Instructions to follow: In the entries below, the word "with" appears on some lines. Copy each of those lines.

Study material:

::::

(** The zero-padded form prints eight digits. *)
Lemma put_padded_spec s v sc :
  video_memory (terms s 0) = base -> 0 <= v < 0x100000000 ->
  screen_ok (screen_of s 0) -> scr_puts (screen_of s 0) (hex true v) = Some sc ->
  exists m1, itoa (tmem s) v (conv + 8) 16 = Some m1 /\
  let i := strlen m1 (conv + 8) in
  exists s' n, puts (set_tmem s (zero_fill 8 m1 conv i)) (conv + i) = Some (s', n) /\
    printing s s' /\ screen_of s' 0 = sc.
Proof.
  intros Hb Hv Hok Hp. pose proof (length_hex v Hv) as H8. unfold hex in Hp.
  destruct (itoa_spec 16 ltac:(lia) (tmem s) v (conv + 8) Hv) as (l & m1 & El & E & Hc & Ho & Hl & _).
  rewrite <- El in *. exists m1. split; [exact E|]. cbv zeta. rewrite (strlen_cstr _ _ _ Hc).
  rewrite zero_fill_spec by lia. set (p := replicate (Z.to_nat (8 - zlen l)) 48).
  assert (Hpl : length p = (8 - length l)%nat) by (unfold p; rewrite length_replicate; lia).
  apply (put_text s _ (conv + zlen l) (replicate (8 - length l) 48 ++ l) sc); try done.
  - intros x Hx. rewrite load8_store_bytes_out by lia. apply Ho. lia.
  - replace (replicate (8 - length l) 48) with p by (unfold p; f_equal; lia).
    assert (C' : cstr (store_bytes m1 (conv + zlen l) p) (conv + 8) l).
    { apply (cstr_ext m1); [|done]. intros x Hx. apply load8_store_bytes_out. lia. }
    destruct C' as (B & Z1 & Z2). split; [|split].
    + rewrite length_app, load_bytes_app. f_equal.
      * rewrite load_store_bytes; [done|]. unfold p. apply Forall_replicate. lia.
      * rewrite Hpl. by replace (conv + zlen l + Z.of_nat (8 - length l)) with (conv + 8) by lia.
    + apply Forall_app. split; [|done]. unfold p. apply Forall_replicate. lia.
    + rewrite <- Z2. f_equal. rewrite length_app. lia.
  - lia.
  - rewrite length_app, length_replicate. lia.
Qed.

::::

Result of the exercise:
  - replace (replicate (8 - length l) 48) with p by (unfold p; f_equal; lia).
      * rewrite Hpl. by replace (conv + zlen l + Z.of_nat (8 - length l)) with (conv + 8) by lia.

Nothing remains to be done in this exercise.